"So is the spell he used on me for these," Dags held up his hands indicating the circles that were now invisible, "in the front of the book—the grandfathered stuff?"
"Yes. But you're not going to like it." She pursed her lips as she looked at him. "He made you a component of the Shadow Door."
Everyone stopped and looked at her.
The what?
Rhonda licked her lips. "The what?"
Mom held up the book so everyone could see a full-page image of a person being sucked through a portal in the air. I shivered. Tim pointed at the book. "That's just wrong."
"A Shadow Door is a man-made doorway into the Abysmal Plane. Sometimes they're created by Coyote Flame."
"That's neutral magic," Rhonda said. "That's not right—not even in the ceremonial world. You don't learn that stuff and then write it down for other people to use—you have to go through years of discipline and training to ever learn that level of magic. I mean, if I understand what I'm seeing, this spell actually pulls or pushes someone physically into the Abysmal Plane. What in the hell would you use that for?"
"Well, to enter another plane, or to make someone disappear. Great way to get rid of someone so the authorities never find them."
Everyone grew quiet. Finally I erased my board and scribbled. WHAT HAPPENS TO SOUL WHEN BODY IS SUCKED?
I held it up. Dags grinned. I looked at the board, scowled, and added IN to the last word.
Jemmy finally spoke up. "That's a good question there, Zoë. No matter how bad you asked it. My opinion on that would be their souls would remain in the Abysmal after the body dies."
"But remain as what?" Rhonda asked, looking at Jemmy.
The elderly woman had a very sad look on her face as she slowly shook her head. "Shadow Folk."
•••
Apparently—and I don't pretend to understand any of it—from what everyone read out of Maureen's journals—Alice Bonville confided in Maureen about having stolen a box from her old house, believing it contained her grandmother's china—something she hadn't wanted the bastard to have. The box sat in her basement for several weeks unopened.
But then he arrived one night on her doorstep, demanding the box back. She'd had to call the police to have him bodily removed and put a restraining order out on him. She'd called Maureen that night, and the two of them went through the box.

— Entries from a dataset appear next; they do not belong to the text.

(* ===== verification/Worker.v ===== *)
(** * The USB worker (src/functionfs.rs, src/buttons.rs)

    The worker process serves one device on two bulk endpoints: a control loop
    that follows the supervisor and the eject button, a thread that reads and
    executes requests, and a thread that writes the responses. System calls, the
    channels between threads and the gadget library are operations of the
    environment; every loop that the code does not bound runs for a number of
    rounds. Each round is one step: the device is behind a mutex, so the rounds of
    the threads interleave but never overlap. *)

From S2P Require Import Prelude Error Io Frame Firmware Algorithm Capability Protocol KeyCore Toy.
From S2P Require Import Wire Objects Authorization SessionObjects Requests SecureChannel.
From S2P Require Import DeviceState ObjectStore ObjectCommands KeyUse Wrapping Attestation.
From S2P Require Import SessionObjectCommands Dispatch Sessions Persistence.
From S2P Require Import WorkerProtocol Display UsbIdentity.

(** ** The environment *)

Record LibcConstants : Set := { POLLIN : Z; POLLHUP : Z; POLLERR : Z; O_NONBLOCK : Z }.

(** Linux. *)
Definition linux : LibcConstants := {| POLLIN := 1; POLLHUP := 16; POLLERR := 8; O_NONBLOCK := 0x800 |}.

Class WorkerSystem `{Platform} := {
  libc : LibcConstants;
  (** One read of at most so many bytes, one write, the flags of a file. *)
  file_read : Z → Z → World → (bytes + IoError) * World;
  file_write : Z → bytes → World → (Z + IoError) * World;
  fcntl_getfl : Z → World → (Z + IoError) * World;
  fcntl_setfl : Z → Z → World → option IoError * World;
  (** The control descriptor and the button descriptor are polled together. *)
  poll_control : World → ((Z * Z * Z) + IoError) * World;
  (** The static [AtomicBool] that stops the worker. *)
  stop_load : World → bool * World;
  stop_store : bool → World → World;
  (** The channels: to the display thread, and to the response writer. *)
  display_send : DisplayCommand → World → bool * World;
  response_send : bytes → World → bool * World;
  response_receive : World → option bytes * World;
  (** The datagram socket of the button thread, the level it stored, the edge
      events of the line and its current level. *)
  reconnect_receive : World → (bytes + IoError) * World;
  reconnect_level : World → bool * World;
  line_read : Z → World → (bytes + IoError) * World;
  line_pressed : World → (bool + IoError) * World;
  reconnect_swap : bool → World → bool * World;
  reconnect_notify : World → (Z + IoError) * World;
  poll_buttons : World → ((Z * Z) + IoError) * World;
}.

Inductive BusEvent : Set :=
| BusBind | BusUnbind | BusEnable | BusDisable | BusSuspend | BusResume | BusOther.

#[export] Instance BusEvent_eq_dec : EqDecision BusEvent.
Proof. solve_decision. Defined.

(** [usb_gadget_worker]: the bus events, the encoding of a personality and the life cycle of the endpoints. *)
Class UsbGadget `{Platform} := {
  decode_bus_event : bytes → IoResult (BusEvent * Z);
  to_cbor : UsbPersonality → IoResult bytes;
  lifecycle_activate : Z → World → World;
  lifecycle_stop : World → World;
  wait_for_activation_after : Z → World → option Z * World;
}.

Definition RECEIVE_BUFFER_SIZE : Z := MAX_FRAME_LENGTH + MAX_PACKET_SIZE.

(** An update of the world alone. *)
Definition world_effect {W} (f : W → W) : Eff W IoError unit := λ w, (Ok tt, f w).

(** ** Logging helpers *)

(** The session that an outer frame names. *)
Definition session_id (request : Frame) : option Z :=
  match CommandCode.from_byte (command request) with
  | Some (CommandCode.AuthenticateSession | CommandCode.SessionMessage) => head (data request)
  | _ => None
  end.

Definition response_error (response : Frame) : option (Z * string) :=
  if negb (command response =? 0x7f) then None
  else
    let code := default 0xff (head (data response)) in
    Some (code, match Error.from_byte code with
                | Some error => Error.display error
                | None => "unknown device error"%string
                end).

Section worker.
Context `{Build} `{HX : X509} `{Der} `{Fuel} `{!StateWriter} `{!ControlSocket} `{!WorkerSystem}.

(** ** Responses on the bulk IN endpoint *)

Definition endpoint_is_unavailable (error : IoError) : bool :=
  match raw_os_error error with
  | Some n => (n =? 11) || (n =? 19) || (n =? 32) || (n =? 108)
  | None => false
  end.

(** One transfer; an interrupted write is repeated. *)
Fixpoint write_transfer (rounds : nat) (file : Z) (b : bytes) : Eff World IoError unit :=
  match rounds with
  | O => lift Diverge
  | S rounds =>
      result ← attempt (io_call (file_write file b));
      match result with
      | Ok length =>
          lift (reject_if (negb (length =? len b))
                  (mkIoError WriteZero
                     ("FunctionFS accepted " +:+ decimal length +:+ " of " +:+ decimal (len b)
                      +:+ " bytes")))
      | Err error =>
          if bool_decide (io_kind error = Interrupted) then write_transfer rounds file b
          else if endpoint_is_unavailable error then mret tt
          else fail error
      | _ => lift Panic
      end
  end.

(** A response that ends on a packet boundary is followed by an empty packet. *)
Definition write_response (file : Z) (b : bytes) : Eff World IoError unit :=
  _ ← write_transfer fuel file b;
  if negb (bool_decide (b = [])) && (len b mod MAX_PACKET_SIZE =? 0)
  then write_transfer fuel file [] else mret tt.

Fixpoint serve_responses (rounds : nat) (input : Z) : Eff World IoError unit :=
  match rounds with
  | O => lift Diverge
  | S rounds =>
      response ← (λ w, let '(r, w) := response_receive w in (Ok r, w));
      match response with
      | Some response => _ ← write_response input response; serve_responses rounds input
      | None => mret tt
      end
  end.

(** ** Resources and endpoints *)

Definition set_nonblocking (file : Z) : Eff World IoError unit :=
  flags ← io_call (fcntl_getfl file);
  io_check (fcntl_setfl file (Z.lor flags (O_NONBLOCK libc))).

Record InitialFiles : Set := mkInitialFiles {
  display_bus : Z; display_control : Z; reconnect_button : Z;
}.

(** The three slots while the resources are read; a name fills an empty slot. *)
Fixpoint initial_slots (bus control button : option Z) (resources : list (bytes * Z)) :
    IoResult (option Z * option Z * option Z) :=
  match resources with
  | [] => Ok (bus, control, button)
  | (name, file) :: rest =>
      if bool_decide (name = ascii_bytes "display-spi") || bool_decide (name = ascii_bytes "display-i2c")
      then _ ← reject_if (is_some_and bus (λ _, true)) (data_error ("duplicate initial resource " +:+ text name));
           initial_slots (Some file) control button rest
      else if bool_decide (name = ascii_bytes "display-control")
      then _ ← reject_if (is_some_and control (λ _, true)) (data_error ("duplicate initial resource " +:+ text name));
           initial_slots bus (Some file) button rest
      else if bool_decide (name = ascii_bytes "reconnect-button")
      then _ ← reject_if (is_some_and button (λ _, true)) (data_error ("duplicate initial resource " +:+ text name));
           initial_slots bus control (Some file) rest
      else invalid ("unexpected initial resource " +:+ text name)
  end.

Definition parse_initial_resources (resources : list (bytes * Z)) : IoResult InitialFiles :=
  '(bus, control, button) ← initial_slots None None None resources;
  display_bus ← ok_or bus (data_error "missing display-spi or display-i2c resource");
  display_control ← ok_or control (data_error "missing display-control resource");
  reconnect_button ← ok_or button (data_error "missing reconnect-button resource");
  Ok (mkInitialFiles display_bus display_control reconnect_button).

Record Endpoints : Set := mkEndpoints { output : Z; input : Z }.

(** The loop over the entries of the endpoint map. *)
Fixpoint endpoint_slots (out inp : option Z) (entries : bytes) (files : list Z) :
    Eff World IoError (option Z * option Z) :=
  match entries, files with
  | address :: transfer_type :: high :: low :: entries, file :: files =>
      _ ← set_nonblocking file;
      let packet_size := from_be_bytes [high; low] in
      _ ← lift (reject_if (negb (transfer_type =? 2) || negb (packet_size =? MAX_PACKET_SIZE))
                  (data_error "YubiHSM endpoints must be full-speed bulk endpoints"));
      if address =? BULK_OUT then
        _ ← lift (reject_if (is_some_and out (λ _, true)) (data_error ("duplicate USB endpoint 0x" +:+ hex_byte address)));
        endpoint_slots (Some file) inp entries files
      else if address =? BULK_IN then
        _ ← lift (reject_if (is_some_and inp (λ _, true)) (data_error ("duplicate USB endpoint 0x" +:+ hex_byte address)));
        endpoint_slots out (Some file) entries files
      else lift (invalid ("unexpected USB endpoint 0x" +:+ hex_byte address))
  | _, _ => mret (out, inp)
  end.

Definition endpoints_from_record (record : WorkerRecord) : Eff World IoError Endpoints :=
  count ← lift (ok_or (get_range (body record) 0 2) (data_error "truncated USB endpoint map"));
  let count := from_be_bytes count in
  _ ← lift (reject_if (negb (len (body record) =? 2 + count * 4) || negb (len (files record) =? count))
              (data_error "USB endpoint map and descriptors differ"));
  '(out, inp) ← endpoint_slots None None (zdrop 2 (body record)) (files record);
  output ← lift (ok_or out (data_error "missing YubiHSM OUT endpoint"));
  input ← lift (ok_or inp (data_error "missing YubiHSM IN endpoint"));
  mret (mkEndpoints output input).

(** ** The display and the buttons, from the control loop *)

(** [send_command], for the methods of [display::Controller]. *)
Definition display_do (command : DisplayCommand) : Eff World IoError unit := λ w,
  let '(sent, w) := display_send command w in
  (if sent then Ok tt else Err (mkIoError BrokenPipe "YubiHSM display thread stopped"), w).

It wasn't full of Grandma's china.
More like a box full of gitchie-goomies from hell. Candles, parchment, black ink with a foul smell (Rhonda figured it was blood), as well as the book and a folder full of the papers found in the restaurant loft. Maureen described finding jars of things with odd labels and smells, a bag of incense sticks, and a manila folder.

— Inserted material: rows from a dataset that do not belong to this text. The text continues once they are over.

(* ===== verification/Programs.v ===== *)
(** * The two front-end programs (src/main.rs, crates/virtual-yubihsm-i2c/src/main.rs)

    [main] of the USB worker and of the I2C front end on Linux: the command line is
    parsed, the options choose the runtime and the display, and the outcome is the
    exit of the process. What the options choose among is a parameter, as the
    things themselves are. *)

From S2P Require Import Prelude Io Firmware KeyCore Wrapping Attestation Persistence.
From S2P Require Import WorkerProtocol Display UsbIdentity Worker I2c Arguments.

(** How a process ends: what it printed, and with [exit(1)] its error message. *)
Inductive Exit : Set :=
| ExitSuccess (stdout : list string)
| ExitFailure (stderr : string).

Section programs.
Context `{Platform}.

(** [main] around [run]: the name of the program comes before the error. *)
Definition exit_of (name : string) (run : Eff World IoError (list string)) : Eff World IoError Exit := λ w,
  let '(r, w) := run w in
  (match r with
   | Ok stdout => Ok (ExitSuccess stdout)
   | Err error => Ok (ExitFailure (name +:+ ": " +:+ io_message error))
   | Panic => Panic
   | Diverge => Diverge
   end, w).

(** [run] of both programs: the help was printed, or the service runs to its end. *)
Definition run_parsed {O} (options : IoResult (option O)) (usage : list string)
    (service : O → Eff World IoError unit) : Eff World IoError (list string) :=
  options ← lift options;
  match options with
  | None => mret usage
  | Some options => _ ← service options; mret []
  end.
End programs.

(** ** The USB worker *)

Definition WORKER_USAGE : list string :=
  ["Usage: virtual-yubihsm-worker [--serial DECIMAL] [--display BACKEND] [--persistence MODE]"; "";
   "Unprivileged YubiHSM 2 FunctionFS worker for usb-gadget-supervisor.";
   "Persistent state is stored in STATE_DIRECTORY.";
   "BACKEND is st7789-spi (default), sh1106-spi, or sh1106-i2c.";
   "MODE is batched (default, 500 ms) or immediate."]%string.

(** [libc::signal] with the handler that stops the worker, for both signals. *)
Class WorkerSignals `{Platform} := {
  signal_sigint : World → option IoError * World;
  signal_sigterm : World → option IoError * World;
}.

Section worker.
Context `{Build} `{SoftwareKeyCore} `{Fuel} `{!StateWriter} `{!ControlSocket} `{!WorkerSystem}.
Context `{!UsbGadget} `{!StateCodec} `{!WorkerSignals}.
(** The writer of the mode, and the threads that draw on the display of the kind. *)
Context (runtime_of : PersistenceOption → StateRuntime) (threads_of : DisplayKind → WorkerThreads).

Definition install_worker_signals : Eff World IoError unit :=
  _ ← io_check signal_sigint; io_check signal_sigterm.

Definition worker_service (options : WorkerLine.Options) : Eff World IoError unit :=
  _ ← install_worker_signals;
  @run_worker _ _ _ _ _ _ _ _ _ (runtime_of (WorkerLine.persistence options))
    (threads_of (WorkerLine.display options)) (WorkerLine.serial options).

Definition worker_main (arguments : list string) : Eff World IoError Exit :=
  exit_of "virtual-yubihsm-worker"
    (run_parsed (WorkerLine.parse_arguments arguments) WORKER_USAGE worker_service).
End worker.

(** ** The I2C front end *)

Definition FRONTEND_USAGE : list string :=
  ["Usage: virtual-yubihsm-i2c --serial DECIMAL --state-directory PATH [--device PATH | --inherited-device] [--persistence MODE]";
   "";
   "Serve one real virtual YubiHSM protocol endpoint through the BSC I2C";
   "target driver. The kernel module and overlay must already be loaded.";
   "The process needs read/write access to DEVICE, but does not require root.";
   "--inherited-device takes ownership of an already-open device on FD 3.";
   "MODE is batched (default, 500 ms) or immediate."]%string.

Section frontend.
Context `{Build} `{HX : X509} `{Der} `{Fuel} `{!StateWriter} `{!I2cSystem} `{!StateCodec}.
Context (runtime_of : PersistenceOption → StateRuntime).

Definition frontend_service (options : I2c.Options) : Eff World IoError unit :=
  @I2c.run _ _ _ _ _ _ _ _ _ (runtime_of (I2c.persistence options)) options.

Definition frontend_main (arguments : list string) : Eff World IoError Exit :=
  exit_of "virtual-yubihsm-i2c"
    (run_parsed (FrontendLine.parse_arguments arguments) FRONTEND_USAGE frontend_service).
End frontend.

(** ** Lemmas *)

Section lemmas.
Context `{Platform}.

(** A process fails exactly when its service does, or when its command line is
    refused; then, and when the help is asked for, nothing was done. *)
Lemma exit_of_parsed {O} name (options : IoResult (option O)) usage service w :
  exit_of name (run_parsed options usage service) w =
  match options with
  | Ok None => (Ok (ExitSuccess usage), w)
  | Ok (Some o) =>
      let '(r, w') := service o w in
      (match r with
       | Ok _ => Ok (ExitSuccess [])
       | Err error => Ok (ExitFailure (name +:+ ": " +:+ io_message error))
       | Panic => Panic
       | Diverge => Diverge
       end, w')
  | Err error => (Ok (ExitFailure (name +:+ ": " +:+ io_message error)), w)
  | Panic => (Panic, w)
  | Diverge => (Diverge, w)
  end.
Proof.
  unfold exit_of, run_parsed, mbind, eff_bind, lift. destruct options as [[o|]|e| |]; try done.
  by destruct (service o w) as [[] ?].
Qed.
End lemmas.

(** The worker refuses the I2C front end's options without touching anything. *)
Lemma worker_refuses_frontend_options `{SoftwareKeyCore} `{Build} `{Fuel} `{!StateWriter}
    `{!ControlSocket} `{!WorkerSystem} `{!UsbGadget} `{!StateCodec} `{!WorkerSignals} runtime_of threads_of w :
  worker_main runtime_of threads_of ["--inherited-device"%string] w
  = (Ok (ExitFailure "virtual-yubihsm-worker: unknown argument --inherited-device"), w).
Proof. unfold worker_main. by rewrite exit_of_parsed. Qed.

The folder was what freaked both of the ladies out—inside the folder were four glossy pictures of four different people. Maureen recognized two of them—both working at the restaurant. Alice recognized the other two as having worked at the hospital.
Rhonda looked up at Dags, who was leaning back on the sofa. I was in my usual perch in the papasan. My arm and thigh were aching, and I really just wanted to curl up and sleep. "Your name is listed as one of the photos."
Dags nodded. "Well, if Bonville is Fafner, then it stands to reason that he probably has pictures of each of the Guardians. Four pictures. It also explains why Maureen took a keen interest in me and what I was doing when I wasn't at the restaurant."
"You think she knew what all the stuff was for?" Rhonda said.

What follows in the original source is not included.